Taking as a reference the common elements of the studied servoactuators, namely, the hydraulic cylinder, hydro-accumulator, valves, and the main motor, which, in this scheme, is the only motor, we note that in addition to these, only the gear pump appears. For the pump used in this scheme, the mass in the catalog is 1.14 kg [23].

3. VPFM Type EHA with Small Transmission Ratio to Command Pump Displacement—(VPFM–LR)

The schematic of this type of servoactuator is shown in Figure 4.

VPFM-type servoactuators maintain constant rotation speed of the pump motor and command the flow to the hydraulic cylinder by changing the pump displacement. The variable displacement pump used is typically of the swashing plate axial pistons pump type. To control such servoactuators, it is now necessary to command the pump’s swashing plate. This actuation can be done in several ways. Here, we present three possibilities.
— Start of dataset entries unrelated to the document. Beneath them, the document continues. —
(** ** Start, the binary hash and version resolution
       (guard.go, binaryhash.go, plugins.go) *)

Module Lifecycle.
Import License Heartbeat.

(** An error built by [fmt.Errorf("<prefix>: %w", cause)] around any
    error: the chain keeps its cause. *)
Inductive chain : Type :=
| Plain (e : error)
| Prefixed (prefix : string) (cause : chain).

(** The innermost error of a chain, which [errors.Is] compares last. *)
Fixpoint rootCause (c : chain) : error :=
  match c with
  | Plain e => e
  | Prefixed _ cause => rootCause cause
  end.

(** The package variables of binaryhash.go: whether [binaryHashOnce] has
    run, [binaryHashValue] and [binaryHashError]. *)
Record HashCache : Type := {
  onceDone : bool;
  hashValue : string;
  hashError : option chain
}.

(** [ResetBinaryHashCache] *)
Definition ResetBinaryHashCache : HashCache :=
  {| onceDone := false; hashValue := ""; hashError := None |}.

(** What the host answers when the executable is hashed: [os.Executable],
    [os.Open], the bytes of the file and [io.Copy] into the hasher. *)
Record ExeEnv : Type := {
  exePath : result string;
  exeOpen : option error;
  exeBytes : string;
  exeCopy : option error
}.

(** The response struct of [AutoResolveVersion]. *)
Record resolveResponse : Type := {
  rr_Version : string;
  rr_GitCommit : string;
  rr_BuildTime : string;
  rr_Error : string
}.

(** [findManagedComponent] (plugins.go): [None] is the [false] return. *)
Fixpoint findManaged (mcs : list ManagedComponent) (slug : string)
  : option ManagedComponent :=
  match mcs with
  | [] => None
  | mc :: rest =>
      if String.eqb (Slug mc) slug then Some mc else findManaged rest slug
  end.

Definition findManagedComponent (g : Guard) (slug : string)
  : option ManagedComponent :=
  findManaged (ManagedComponents (cfg g)) slug.

Section WithPrimitives.
Context `{Primitives}.

(** [GetBinaryHash]: the returned pair, the package variables afterwards
    and the file operations made.  The body of [binaryHashOnce.Do] runs
    only while [onceDone] is unset. *)
Definition GetBinaryHash (env : ExeEnv) (c : HashCache)
  : (string * option chain) * HashCache * list FsOp :=
  if onceDone c then ((hashValue c, hashError c), c, [])
  else
    match exePath env with
    | Err err =>
        let e := Prefixed "get executable path" (Plain err) in
        ((hashValue c, Some e),
         {| onceDone := true; hashValue := hashValue c; hashError := Some e |},
         [Executable])
    | Ok exe =>
        match exeOpen env with
        | Some err =>
            let e := Prefixed "open executable" (Plain err) in
            ((hashValue c, Some e),
             {| onceDone := true; hashValue := hashValue c;
                hashError := Some e |},
             [Executable; Open exe])
        | None =>
            match exeCopy env with
            | Some err =>
                let e := Prefixed "calculate hash" (Plain err) in
                ((hashValue c, Some e),
                 {| onceDone := true; hashValue := hashValue c;
                    hashError := Some e |},
                 [Executable; Open exe])
            | None =>
                let v := hex_EncodeToString (sha256_Sum256 (exeBytes env)) in
                ((v, hashError c),
                 {| onceDone := true; hashValue := v;
                    hashError := hashError c |},
                 [Executable; Open exe])
            end
        end
    end.

(** [AutoResolveVersion]: the returned error and the package variables of
    the hash afterwards. *)
Definition AutoResolveVersion (env : ExeEnv)
    (outcome : PostOutcome resolveResponse) (c : HashCache)
  : M (option chain * HashCache) :=
  let r := GetBinaryHash env c in
  let binaryHash := r.1.1.1 in
  let c' := r.1.2 in
  foldr (fun op k => emit (EFs op);; k) (mret tt) r.2;;
  match r.1.1.2 with
  | Some err => mret (Some (Prefixed "calculate binary hash" err), c')
  | None =>
      g ← getGuard;
      let reqBody :=
        JObject [("license_key", JString (LicenseKey (cfg g)));
                 ("machine_id", JString (MachineID (fingerprint g)));
                 ("project_slug", JString (ProjectSlug (cfg g)));
                 ("component", JString (ComponentSlug (cfg g)));
                 ("binary_hash", JString binaryHash)] in
      resp ← postJSON "/api/v1/version/resolve" reqBody outcome;
      match resp with
      | Err err =>
          mret (Some (Prefixed "request version resolution" (Plain err)), c')
      | Ok resp =>
          if negb (String.eqb (rr_Error resp) "") then
            mret (Some (Plain (Msg ("server error: " +:+ rr_Error resp))), c')
          else
            SetVersion (rr_Version resp);;
            emit (ELog LInfo "version resolved automatically");;
            mret (None, c')
      end
  end.

(** [Start]: the goroutine of [startHeartbeat] is run against the wake-ups
    [ticks]; its effects follow those of [Start] itself, which returns nil
    once the goroutine is started.  [cancel] before a started loop has no
    effect of its own. *)
Definition Start (env : License.Env) (ticks : list Tick) : M (option chain) :=
  err ← verifyLicense env;
  match err with
  | Some e => mret (Some (Prefixed "license verification failed" (Plain e)))
  | None =>
      smCall EvVerifySuccess;;
      startHeartbeat ticks;;
      mret None
  end.

End WithPrimitives.

(** [State] *)
Definition State_ (g : Guard) : State := sm g.

(** The tenths reported to [OnUpdateProgress] by a run, in order. *)
Definition progressOf (l : list Effect) : list Z :=
  omap (fun e => match e with EProgress _ _ t => Some t | _ => None end) l.

(** The components whose [PostUpdate] hook a run called, in order. *)
Definition hooks (l : list Effect) : list string :=
  omap (fun e => match e with EHook c => Some c | _ => None end) l.

(** A list of numbers that never decreases and stays within [lo, hi]. *)
Fixpoint risingWithin (lo hi : Z) (l : list Z) : bool :=
  match l with
  | [] => true
  | t :: rest => (lo <=? t) && (t <=? hi) && risingWithin t hi rest
  end.

(** A wake-up whose heartbeat is answered with status 200 and a status
    field other than "kill", and one whose heartbeat gets no usable
    response. *)
Definition answered (t : Tick) : Prop :=
  match t with
  | Fired outcome _ _ =>
      exists resp, postResult outcome = Ok resp /\
                   String.eqb (hb_Status resp) "kill" = false
  | Done => False
  end.

Definition unanswered (t : Tick) : Prop :=
  match t with
  | Fired outcome _ _ => exists err, postResult outcome = Err err
  | Done => False
  end.

(** The two clock readings of a wake-up. *)
Definition nowOf (t : Tick) : Z :=
  match t with
  | Fired _ now _ => now
  | Done => 0
  end.

Definition laterOf (t : Tick) : Z :=
  match t with
  | Fired _ _ later => later
  | Done => 0
  end.

End Lifecycle.

(** Further concrete inputs. *)
Module Sample2.
Import License Heartbeat Updater Lifecycle.

(** As [Sample.primitives], with a cache document that decodes back: the
    payload before the first bar, the signature after it. *)
Fixpoint splitBar (s acc : string) : string * string :=
  match s with
  | EmptyString => (acc, "")
  | String c rest =>
      if Ascii.eqb c "|" then (acc, rest)
      else splitBar rest (acc +:+ String c "")
  end.

Definition primitives : Primitives := {|
  sha256_Sum256 := fun data => data;
  hex_EncodeToString := fun b => b;
  base64_DecodeString := fun s => Ok s;
  ed25519_Verify := fun pk msg sig => String.eqb sig (pk +:+ msg);
  pem_Decode := fun b => Some b;
  json_Marshal := fun c => cl_PublicData c +:+ "|" +:+ cl_Signature c;
  json_Unmarshal :=
    fun b => Some {| cl_LicenseKey := ""; cl_PublicData := (splitBar b "").1;
                     cl_Signature := (splitBar b "").2;
                     cl_VerifiedAt := "" |};
  GOOS := "linux";
  GOARCH := "amd64"
|}.
(** * winedump's PE dumper (tools/winedump/pe.c): a shallow embedding

    The development follows pe.c function by function.  The mapped file is a
    list of bytes, a pointer into it is the byte offset from [dump_base],
    [NULL] is [None].  C's unsigned arithmetic is written out with explicit
    reductions modulo a power of two.  What the dumper prints is kept as a
    list of structured lines (one constructor per [printf] call, carrying the
    values the format string receives); column widths and number formatting
    are not modelled. *)

From Stdlib Require Import ZArith Lia String Ascii DecimalString.
From Stdlib.Strings Require Import Byte.
From stdpp Require Import base option list sorting.

Open Scope Z_scope.

(** ** Machine integers *)

Definition wrap (bits x : Z) : Z := x mod 2 ^ bits.

(** A value reduced to a DWORD, the 32-bit unsigned type of the PE
    structures. *)
Definition DWORD (x : Z) : Z := wrap 32 x.

(** ** Outcome of running a piece of the dumper

    [Fault] stands for the undefined behaviour of the C program: a read
    through [NULL], a read outside the mapped file, a store outside an
    allocated array.  [Aborted] is a failed [assert].  [OutOfFuel] is
    returned by a loop that was given too few steps; the dumper's entry
    points give enough, which is proved below. *)

Inductive outcome (A : Type) : Type :=
| Done (a : A)
| Fault
| Aborted
| OutOfFuel.
Arguments Done {A} a.
Arguments Fault {A}.
Arguments Aborted {A}.
Arguments OutOfFuel {A}.

#[global] Instance outcome_ret : MRet outcome := fun A a => Done a.
#[global] Instance outcome_bind : MBind outcome := fun A B k m =>
  match m with
  | Done a => k a
  | Fault => Fault
  | Aborted => Aborted
  | OutOfFuel => OutOfFuel
  end.

(** A load that failed is a fault. *)
Definition load {A} (o : option A) : outcome A :=
  match o with Some a => Done a | None => Fault end.

(** ** The file being dumped *)

(** The fields of IMAGE_SECTION_HEADER that pe.c's address translation reads. *)
Record IMAGE_SECTION_HEADER : Type := {
  VirtualAddress : Z;
  SizeOfRawData : Z;
  PointerToRawData : Z
}.

Record IMAGE_DATA_DIRECTORY : Type := {
  dir_VirtualAddress : Z;
  dir_Size : Z
}.

(** The process-wide state pe.c works on: the mapped file ([dump_base],
    [dump_total_len]) and what [PE_nt_headers] points to.  The section
    table is the array [IMAGE_FIRST_SECTION(PE_nt_headers)] of
    [FileHeader.NumberOfSections] entries.  [ulong_bits] is the width of
    the host's [unsigned long], the type of [RVA]'s parameters. *)
Record pe_file : Type := {
  ulong_bits : Z;
  dump_base : list byte;
  Magic : Z;
  NumberOfRvaAndSizes : Z;
  DataDirectory : list IMAGE_DATA_DIRECTORY;
  sectHead : list IMAGE_SECTION_HEADER
}.

Definition dump_total_len (f : pe_file) : Z := Z.of_nat (length (dump_base f)).
Definition NumberOfSections (f : pe_file) : nat := length (sectHead f).
Definition ulong (f : pe_file) (x : Z) : Z := wrap (ulong_bits f) x.

(** Modelled from the spec: [PRD], the physical read, is defined in dump.c,
    which is not among the sources.  Spec 4.1: it returns the slice at
    [offset] for [length] bytes and "returns None (not a crash) if
    offset + length exceeds the buffer length or overflows".  The slice is
    represented by the offset it starts at. *)
Definition PRD (f : pe_file) (prd len : Z) : option Z :=
  if prd + len <=? dump_total_len f then Some prd else None.

(** ** RVA: virtual address to file pointer (pe.c, [RVA]) *)

(** The loop [for (i = NumberOfSections - 1; i >= 0; i--)]; [n] is [i + 1]. *)
Fixpoint RVA_scan (f : pe_file) (rva len : Z) (n : nat) : option Z :=
  match n with
  | O => None
  | S i =>
      match sectHead f !! i with
      | Some s =>
          if (VirtualAddress s <=? rva)
             && (ulong f (rva + len) <=? DWORD (VirtualAddress s + SizeOfRawData s))
          then PRD f (ulong f (ulong f (PointerToRawData s + rva) - VirtualAddress s)) len
          else RVA_scan f rva len i
      | None => None
      end
  end.

Definition RVA (f : pe_file) (rva len : Z) : option Z :=
  if rva =? 0 then None else RVA_scan f rva len (NumberOfSections f).

(** The test the loop applies to one section, as the code computes it: the
    left sum in [unsigned long], the right sum in [DWORD]. *)
Definition section_holds (f : pe_file) (s : IMAGE_SECTION_HEADER) (rva len : Z) : Prop :=
  VirtualAddress s <= rva /\
  ulong f (rva + len) <= DWORD (VirtualAddress s + SizeOfRawData s).
(** [tpm_register_hardware_nopci(dev, entry)].  [kmalloc_ok] tells
    whether the allocation of the chip succeeds; [misc] is what
    [misc_register] does: [None] when it fails, [Some m] when it succeeds,
    [m] being the minor it picks, and writes to the [miscdev], when a
    dynamic one is asked for.  The minor is written to the caller's
    structure before [misc_register] is called, and stays there when
    that fails. *)
Definition tpm_register_hardware_nopci (d : driver) (dv : Z)
    (entry : tpm_vendor_specific) (kmalloc_ok : bool) (misc : option Z)
  : driver * Z :=
  if negb kmalloc_ok then (d, - ENOMEM)
  else
    let chip := new_chip (next_addr d) entry in
    match scan_words (dev_mask d) (Z.to_nat TPM_NUM_MASK_ENTRIES) 0 with
    | None => (d, - ENODEV)
    | Some (i, j) =>
      let num := i * TPM_NUM_MASK_ENTRIES + j in
      let word := Z.lor (nth (Z.to_nat i) (dev_mask d) 0) (int_shl 1 j) in
      let mask := array_set (dev_mask d) (Z.to_nat i) word in
      let mnr := if num =? 0 then TPM_MINOR else MISC_DYNAMIC_MINOR in
      let chip := set_registration chip dv num in
      match misc with
      | None =>
        let word := Z.land (nth (Z.to_nat i) mask 0) (c_lnot (int_shl 1 j)) in
        ({| dev_mask := array_set mask (Z.to_nat i) word;
            tpm_chip_list := tpm_chip_list d;
            drvdata := drvdata d;
            miscdev_minor := set_miscdev_minor d (miscdev entry) mnr;
            next_addr := next_addr d |}, - ENODEV)
      | Some m =>
        let mnr := if mnr =? MISC_DYNAMIC_MINOR then m else mnr in
        ({| dev_mask := mask;
            tpm_chip_list := chip :: tpm_chip_list d;
            drvdata := dev_set_drvdata d dv (Some (chip_addr chip));
            miscdev_minor := set_miscdev_minor d (miscdev entry) mnr;
            next_addr := S (next_addr d) |}, 0)
      end
    end.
A first way of driving the swashing plate uses an electric motor, through a device with a small transmission ratio. In this case, a gear set was considered. The electric motor controlling the plate, through the reducer, rotates the pump plate. Due to the small gear ratio, a high-torque but low-speed electric drive motor is required. The characteristics of the variable displacement pump considered in this paper are presented in

Table 3. Variable cylinder capacity pump parameters.

Parameter	Value
Cylinder capacity	3.2 cm3/rot
Pistons diameter	7 mm
Number of pistons	5
Pistons seating diameter	20
Plate maximum angle	30°

.

The same actuation is used, as in the previous case, the electric motor driving the pump is the same, and the supply voltage is the same. The pump motor is powered by an electric motor, which is now maintained at a constant rotation speed of 3000 rpm by means of a PID control loop. A second electric motor now appears, driving the pump plate, via the reducer. The gear ratio in this case is considered equal to 3.

The behavior of the servoactuator under the same conditions as those in the previous section is shown in Figure 5, Figure 6 and Figure 7.

From the point of view of the time response, the resulting behavior is good. The time delay is below 0.05 s and the maximum error over the entire interval is approximately 0.5°. Only at the end of the last ramp variation does an error of 1.2° appear, which remains above the maximum error allowed for an interval of 0.1 s.

For this case, the main electric motor parameters also behave very well, with smooth variations, without significant oscillations. The maximum power consumed is approximately 5.2 kW, being absorbed mostly by the main engine. Regarding the power consumed, it is noted that at idle, with zero aileron steering, there is a permanent power consumption of 900 W.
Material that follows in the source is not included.